Bristol Research on Female Genital Modifications (BRFGMo) are a group of academics who first came together at the request of community members to explore the impact of FGM-safeguarding on families with lived experience. We found that in the drive to prevent harm on uncut children, health practitioners were routinely causing psychological harm to parents and carers. Women who had been cut were not treated as victims or adult survivors, but as potential perpetrators. They were asked intrusive questions in aggressive ways within coercive situations. Their own health needs were often ignored, downplayed or overlooked in the process.

Working with grass-roots organisation and community partner, Caafi Health, we followed up this research with a study in which we asked nearly sixty FGM-experienced participants living in Bristol what services are available for those with FGMo, what are the barriers to accessing those services, and what services would they most like to see made available. The overwhelming response to this last question from women was the need for sex and relationship counselling.

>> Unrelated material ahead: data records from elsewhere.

(* ===== verification/Debug.v ===== *)
(** * Diagnostic output on MINIX

    [ltckpt_debug.c]: printing to the log of the kernel, character by character, from code in
    which the C library must not be called, and the allocator that goes with it, which hands out
    parts of one static buffer and never takes them back.

    The log of the kernel is the text printed so far.  A kernel call is repeated until the kernel
    is ready; [attempts] bounds the repetitions in the model. *)
From stdpp Require Import base numbers list strings.
From Stdlib Require Import ZArith Lia Ascii.
From S2P Require Import Prelude Memory CString.

(** ** Definitions *)

(** The kernel: whether it is ready for a call. *)
Class KernelCall (os : Type) := kernel_ready : os → bool * os.

(** The log of the kernel, the bytes of [static_malloc_buf] in use, and the system. *)
Record dbg (os : Type) := mk_dbg { d_out : cstr; static_malloc_used : Z; d_os : os }.
Arguments mk_dbg {os}.
Arguments d_out {os}.
Arguments static_malloc_used {os}.
Arguments d_os {os}.

(** The size of the buffer, and where it is. *)
Definition STATIC_MALLOC_SIZE : Z := 100000.

(** The arguments of a format. *)
Inductive varg := VInt (n : Z) | VStr (s : cstr).

Section Debug.
Context {os : Type} `{kernel : KernelCall os}.
Context (attempts : nat) (static_malloc_buf : Z).

Local Abbreviation P := (prog (dbg os)).

Definition add_out (t : cstr) (s : dbg os) : dbg os := mk_dbg (d_out s ++ t) (static_malloc_used s) (d_os s).

(** [lt_kernel_call] with a text to print: repeated while the kernel is not ready. *)
Fixpoint lt_kernel_call (n : nat) (text : cstr) : P () :=
  match n with
  | O => halt Diverge
  | S n' => λ s,
      let '(ready, o) := kernel_ready (d_os s) in
      let s' := mk_dbg (d_out s) (static_malloc_used s) o in
      if ready then Ok () (add_out text s') else lt_kernel_call n' text s'
  end.

Definition lt_kputs (buf : cstr) : P () := lt_kernel_call attempts buf.
Definition lt_kputc (c : ascii) : P () := lt_kernel_call attempts [c].

(** [lt_kputn] and [lt_kputx_]; an [unsigned int] has at most ten digits. *)
Fixpoint lt_kput_base (fuel : nat) (base n : Z) : P () :=
  match fuel with
  | O => halt Diverge
  | S fuel' =>
      when (base <=? n) (lt_kput_base fuel' base (n / base)) ;;
      lt_kputc (digit_chr (n mod base))
  end.

Definition lt_kputn (n : Z) : P () := lt_kput_base 11 10 n.
Definition lt_kputx_ (n : Z) : P () := lt_kput_base 11 16 n.
Definition lt_kputx (n : Z) : P () := lt_kputc "0" ;; lt_kputc "x" ;; lt_kputx_ n.

(** [lt_malloc]; the comparison with [sizeof] is unsigned. *)
Definition lt_malloc (size : Z) : P Z :=
  used ← gets static_malloc_used;
  modify (λ s, mk_dbg (d_out s) (s32 (used + size)) (d_os s)) ;;
  if u32 (s32 (used + size)) <=? STATIC_MALLOC_SIZE then mret (static_malloc_buf + used) else halt Sigsegv.

(** [lt_free] does nothing. *)
Definition lt_free (mem : Z) : P () := skip.

(** Skip the letters [l]; the conversion and what follows it, if the format does not end. *)
Fixpoint skip_l (fmt : cstr) : option (ascii * cstr) :=
  match fmt with
  | [] => None
  | c :: fmt' => if Ascii.eqb c "l" then skip_l fmt' else Some (c, fmt')
  end.

(** [lt_printf].  A format that ends within a conversion is read beyond its end, and a missing
    argument, or one of the wrong type, is undefined. *)
Fixpoint lt_printf_loop (fuel : nat) (fmt : cstr) (args : list varg) : P () :=
  match fuel with
  | O => halt Diverge
  | S fuel' =>
      match fmt with
      | [] => skip
      | c :: fmt1 =>
          if negb (Ascii.eqb c "%") then lt_kputc c ;; lt_printf_loop fuel' fmt1 args else
          match skip_l fmt1 with
          | None => halt Undefined
          | Some (c, fmt2) =>
              if Ascii.eqb c "u" || Ascii.eqb c "d" then
                match args with
                | VInt n :: args' => lt_kputn (u32 n) ;; lt_printf_loop fuel' fmt2 args'
                | _ => halt Undefined
                end
              else if Ascii.eqb c "x" then
                match args with
                | VInt n :: args' => lt_kputx (u32 n) ;; lt_printf_loop fuel' fmt2 args'
                | _ => halt Undefined
                end
              else if Ascii.eqb c "s" then
                match args with
                | VStr t :: args' => lt_kputs t ;; lt_printf_loop fuel' fmt2 args'
                | _ => halt Undefined
                end
              else lt_printf_loop fuel' fmt2 args
          end
      end
  end.

Definition lt_printf (fmt : cstr) (args : list varg) : P () := lt_printf_loop (S (length fmt)) fmt args.

End Debug.

(** ** Printing *)

Section Printing.
Context {os : Type} `{kernel : KernelCall os}.
Context (attempts : nat) (static_malloc_buf : Z).

(** The kernel is ready within [n] calls. *)
Fixpoint ready_within (n : nat) (o : os) : Prop :=
  match n with
  | O => False
  | S n' => (kernel_ready o).1 = true ∨ ready_within n' (kernel_ready o).2
  end.
Context (Hready : ∀ o, ready_within attempts o).

(** The program prints a text and does nothing else. *)
Definition prints (p : prog (dbg os) ()) (t : cstr) : Prop :=
  ∀ s, ∃ o', p s = Ok () (mk_dbg (d_out s ++ t) (static_malloc_used s) o').

Lemma prints_skip : prints skip [].
Proof. intros [out u o]. exists o. by rewrite app_nil_r. Qed.

Lemma prints_bind p q t u : prints p t → prints q u → prints (p ;; q) (t ++ u).
Proof.
  intros Hp Hq s. destruct (Hp s) as [o1 E1]. rewrite (bind_Ok _ _ _ _ _ E1).
  destruct (Hq (mk_dbg (d_out s ++ t) (static_malloc_used s) o1)) as [o2 E2]. exists o2.
  rewrite E2. cbn. by rewrite <- app_assoc.
Qed.

Lemma prints_kputs t : prints (lt_kputs attempts t) t.
Proof.
  intros s. unfold lt_kputs. pose proof (Hready (d_os s)) as H. clear Hready. revert s H.
  induction attempts as [|n IH]; intros s H; [done|]. cbn [lt_kernel_call].
  destruct (kernel_ready (d_os s)) as [b o1] eqn:E. cbn [ready_within] in H. rewrite E in H. cbn [fst snd] in H.
  destruct b.
  - eexists. reflexivity.
  - destruct H as [?|H]; [done|].
    apply (IH (mk_dbg (d_out s) (static_malloc_used s) o1)) in H as [o2 E2]. by exists o2.
Qed.

Lemma prints_kputc c : prints (lt_kputc attempts c) [c].
Proof. apply (prints_kputs [c]). Qed.

Lemma prints_kput_base fuel base n :
  2 <= base → 0 <= n < base ^ Z.of_nat fuel → (0 < fuel)%nat →
  prints (lt_kput_base attempts fuel base n) (num_digits base fuel n []).
Proof.
  intros Hb. revert n. induction fuel as [|fuel IH]; intros n Hn Hf; [lia|].
  cbn [lt_kput_base num_digits]. destruct (Z.ltb_spec n base) as [Hlt|Hge].
  - rewrite (proj2 (Z.leb_gt base n)) by lia. apply (prints_bind _ _ []); [apply prints_skip|apply prints_kputc].
  - rewrite (proj2 (Z.leb_le base n)), num_digits_app by lia.
    rewrite Nat2Z.inj_succ, Z.pow_succ_r in Hn by lia.
    apply prints_bind; [|apply prints_kputc]. cbn [when]. apply IH.
    + split; [apply Z.div_pos; lia|apply Z.div_lt_upper_bound; lia].
    + destruct fuel; [|lia]. cbn in Hn. lia.
Qed.

Lemma num_digits_fuel base f1 f2 n acc :
  2 <= base → 0 <= n < base ^ Z.of_nat f1 → (0 < f1)%nat → (f1 <= f2)%nat →
  num_digits base f1 n acc = num_digits base f2 n acc.
Proof.
  intros Hb. revert f2 n acc. induction f1 as [|f1 IH]; intros f2 n acc Hn H1 H2; [lia|].
  destruct f2 as [|f2]; [lia|]. cbn [num_digits]. destruct (Z.ltb_spec n base); [done|].
  rewrite Nat2Z.inj_succ, Z.pow_succ_r in Hn by lia. apply IH.
  - split; [apply Z.div_pos; lia|apply Z.div_lt_upper_bound; lia].
  - destruct f1; [|lia]. cbn in Hn. lia.
  - lia.
Qed.

Lemma prints_kputn n : 0 <= n < 4294967296 → prints (lt_kputn attempts n) (dec n).
Proof.
  intros Hn. unfold dec. rewrite <- (num_digits_fuel 10 11 20) by (cbn; lia).
  apply prints_kput_base; cbn; lia.
Qed.

Lemma prints_kputx n : 0 <= n < 4294967296 → prints (lt_kputx attempts n) (lit "0x" ++ hex n).
Proof.
  intros Hn. unfold lt_kputx. apply (prints_bind _ _ ["0"%char]); [apply prints_kputc|].
  apply (prints_bind _ _ ["x"%char]); [apply prints_kputc|].
  unfold hex. rewrite <- (num_digits_fuel 16 11 16) by (cbn; lia). apply prints_kput_base; cbn; lia.
Qed.

(** *** Formats *)

(** A format in pieces: characters other than the percent sign, and conversions with a number
    of letters [l] before them. *)
Inductive piece :=
  | PChar (c : ascii)
  | PUnsigned (ls : nat) (n : Z)
  | PDecimal (ls : nat) (n : Z)
  | PHex (ls : nat) (n : Z)
  | PText (ls : nat) (t : cstr).

Definition conv (ls : nat) (c : ascii) : cstr := "%"%char :: replicate ls "l"%char ++ [c].

Definition piece_fmt (p : piece) : cstr :=
  match p with
  | PChar c => [c]
  | PUnsigned ls _ => conv ls "u"
  | PDecimal ls _ => conv ls "d"
  | PHex ls _ => conv ls "x"
  | PText ls _ => conv ls "s"
  end.

Definition piece_args (p : piece) : list varg :=
  match p with
  | PChar _ => []
  | PUnsigned _ n | PDecimal _ n | PHex _ n => [VInt n]
  | PText _ t => [VStr t]
  end.

(** What it prints: numbers, also those of [%d], without a sign. *)
Definition piece_text (p : piece) : cstr :=
  match p with
  | PChar c => [c]
  | PUnsigned _ n | PDecimal _ n => dec (u32 n)
  | PHex _ n => lit "0x" ++ hex (u32 n)
  | PText _ t => t
  end.

Definition piece_ok (p : piece) : Prop := match p with PChar c => c ≠ "%"%char | _ => True end.

Lemma skip_l_conv ls c rest : c ≠ "l"%char → skip_l (replicate ls "l"%char ++ c :: rest) = Some (c, rest).
Proof.
  intros Hc. induction ls as [|ls IH]; cbn [replicate app skip_l].
  - by rewrite (proj2 (Ascii.eqb_neq _ _) Hc).
  - by rewrite Ascii.eqb_refl.
Qed.

(** The output of a format is that of its pieces, whatever the calls of the kernel. *)
Theorem printf_renders ps :
  Forall piece_ok ps →
  prints (lt_printf attempts (ps ≫= piece_fmt) (ps ≫= piece_args)) (ps ≫= piece_text).
Proof.
  intros Hps. unfold lt_printf.
  assert (∀ fuel, (length (ps ≫= piece_fmt) < fuel)%nat →
    prints (lt_printf_loop attempts fuel (ps ≫= piece_fmt) (ps ≫= piece_args)) (ps ≫= piece_text)) as H;
    [|apply H; lia].
  induction Hps as [|p ps Hp Hps IH]; intros fuel Hf; (destruct fuel as [|fuel]; [lia|]).
  - apply prints_skip.
  - rewrite !bind_cons in *. rewrite length_app in Hf.
    destruct p as [c|ls n|ls n|ls n|ls t]; cbn [piece_fmt piece_args piece_text conv app] in *.
    + cbn [lt_printf_loop]. rewrite (proj2 (Ascii.eqb_neq _ _) Hp). cbn [negb].
      apply (prints_bind _ _ [c]); [apply prints_kputc|apply IH]. cbn in Hf. lia.
    + cbn [lt_printf_loop Ascii.eqb]. rewrite <- app_assoc. cbn [app]. rewrite skip_l_conv by done.
      apply prints_bind; [apply prints_kputn, u32_range|apply IH]. cbn in Hf. lia.
    + cbn [lt_printf_loop Ascii.eqb]. rewrite <- app_assoc. cbn [app]. rewrite skip_l_conv by done.
      apply prints_bind; [apply prints_kputn, u32_range|apply IH]. cbn in Hf. lia.
    + cbn [lt_printf_loop Ascii.eqb]. rewrite <- app_assoc. cbn [app]. rewrite skip_l_conv by done.
      apply prints_bind; [apply prints_kputx, u32_range|apply IH]. cbn in Hf. lia.
    + cbn [lt_printf_loop Ascii.eqb]. rewrite <- app_assoc. cbn [app]. rewrite skip_l_conv by done.
      apply prints_bind; [apply prints_kputs|apply IH]. cbn in Hf. lia.
Qed.

End Printing.

(** ** The allocator *)

Section Malloc.
Context {os : Type} (static_malloc_buf : Z).

(** A run of allocations: the addresses handed out. *)
Fixpoint lt_mallocs (sizes : list Z) : prog (dbg os) (list Z) :=
  match sizes with
  | [] => mret []
  | n :: sizes' => a ← lt_malloc static_malloc_buf n; l ← lt_mallocs sizes'; mret (a :: l)
  end.

(** Blocks in order, one behind the other, between [lo] and [hi]. *)
Fixpoint blocks_from (lo hi : Z) (addrs sizes : list Z) : Prop :=
  match addrs, sizes with
  | [], [] => lo <= hi
  | a :: addrs', n :: sizes' => lo <= a ∧ blocks_from (a + n) hi addrs' sizes'
  | _, _ => False
  end.

(** Blocks that are allocated one after the other lie in the buffer without overlap; the first
    request that does not fit stops the server. *)
Theorem malloc_blocks_disjoint sizes (s : dbg os) :
  Forall (λ n, 0 <= n < 2147383648) sizes → 0 <= static_malloc_used s <= STATIC_MALLOC_SIZE →
  let total := foldr Z.add 0 sizes in
  if static_malloc_used s + total <=? STATIC_MALLOC_SIZE then
    ∃ addrs s', lt_mallocs sizes s = Ok addrs s' ∧ static_malloc_used s' = static_malloc_used s + total ∧
      blocks_from (static_malloc_buf + static_malloc_used s) (static_malloc_buf + STATIC_MALLOC_SIZE) addrs sizes
  else ∃ s', lt_mallocs sizes s = Stop Sigsegv s'.
Proof.
  intros Hs. revert s. induction Hs as [|n sizes Hn Hs IH]; intros s Hu; cbn [foldr lt_mallocs].
  - rewrite (proj2 (Z.leb_le _ _)) by lia. exists [], s. split_and!; [done|lia|]. cbn. lia.
  - assert (0 <= foldr Z.add 0 sizes) as Ht by (clear IH; induction Hs; cbn; lia).
    set (s1 := mk_dbg (d_out s) (static_malloc_used s + n) (d_os s)).
    assert (s32 (static_malloc_used s + n) = static_malloc_used s + n) as E32.
    { apply (swrap_small 32); [lia|]. unfold STATIC_MALLOC_SIZE in Hu. change (2 ^ (32 - 1)) with 2147483648. lia. }
    assert (lt_malloc static_malloc_buf n s
      = if static_malloc_used s + n <=? STATIC_MALLOC_SIZE then Ok (static_malloc_buf + static_malloc_used s) s1
        else Stop Sigsegv s1) as E.
    { unfold lt_malloc. rewrite bind_gets, bind_modify, E32. unfold STATIC_MALLOC_SIZE in *. rewrite u32_small by lia.
      by destruct (static_malloc_used s + n <=? 100000). }
    destruct (Z.leb_spec (static_malloc_used s + n) STATIC_MALLOC_SIZE) as [Hfit|Hno].
    + rewrite (bind_Ok _ _ _ _ _ E). specialize (IH s1). cbn [s1 static_malloc_used] in IH.
      replace (static_malloc_used s + n + foldr Z.add 0 sizes)
        with (static_malloc_used s + (n + foldr Z.add 0 sizes)) in IH by lia.
      destruct (static_malloc_used s + (n + foldr Z.add 0 sizes) <=? STATIC_MALLOC_SIZE).
      * destruct IH as (addrs & s' & E' & Hu' & Hbl); [lia|].
        rewrite (bind_Ok _ _ _ _ _ E'). eexists _, s'. split_and!; [reflexivity|done|].
        cbn [blocks_from]. split; [lia|]. by rewrite <- Z.add_assoc.
      * destruct IH as [s' E']; [lia|]. exists s'. by rewrite (bind_Stop _ _ _ _ _ E').
    + rewrite (proj2 (Z.leb_gt _ _)) by lia. exists s1. by rewrite (bind_Stop _ _ _ _ _ E).
Qed.

End Malloc.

Women told us they were unable to talk to their sexual partners about what they found difficult, what triggered retraumatisation, what they enjoyed and what they would like more of. They told us that many men, including their own otherwise loving partners, presumed that FGMo meant they were unable to experience sexual pleasure, and therefore made no attempt to find out their triggers or their desires.

How might puppets help?

Both research projects provided evidence that health practitioners often cause harm when intending to provide help. It’s hard to gather the courage to ask for professional help when professionals typically hold negative attitudes about the impact of FGMo on sexual intimacy. It’s even harder for those who have experienced traumatic and stigmatising encounters in health settings. A Brigstow Ideas Exchange enabled BRFGMo and Caafi Health to join forces with a partner organisation that specialises in sexual trauma and counselling, The Bridge, and to include other academics from different disciplines and with creative methods expertise. Together we explored a variety of creative methodologies, including stitching, sandboxing and puppetry, and reflected on how each method might enable or limit conversations about sex, intimacy and FGMo, with the potential for retraumatisation always at the forefront of our minds. From this list, we have selected puppetry for our pilot study. Puppetry is a safe yet powerful tool through which embodied experiences can be investigated and understood in a culturally sensitive way. It allows for the expression of personal experiences and desires without the need to own them as personal, and therefore makes for a more comfortable group research environment, as well as allowing for the articulation and testing of hitherto unspoken thoughts and desires.  

What are we doing now?

The pilot study developed from this Ideas Exchange, funded by Research England, will invite 9 men and 9 women from FGM-experienced communities to come together in gender-separated groups to create puppets and co-produce scripts of typical scenarios when such difficult conversations are attempted, and scripts which imagine positive scenarios when desires and fears are successfully shared. We will use this material and the experience of the research process to write a Policy Briefing and produce a short film aimed at Health Practitioners. We will then apply for further funding to develop the scripts into a more substantive piece such as a film, zine or puppet play to challenge widespread misconceptions about sex and intimacy after FGMo.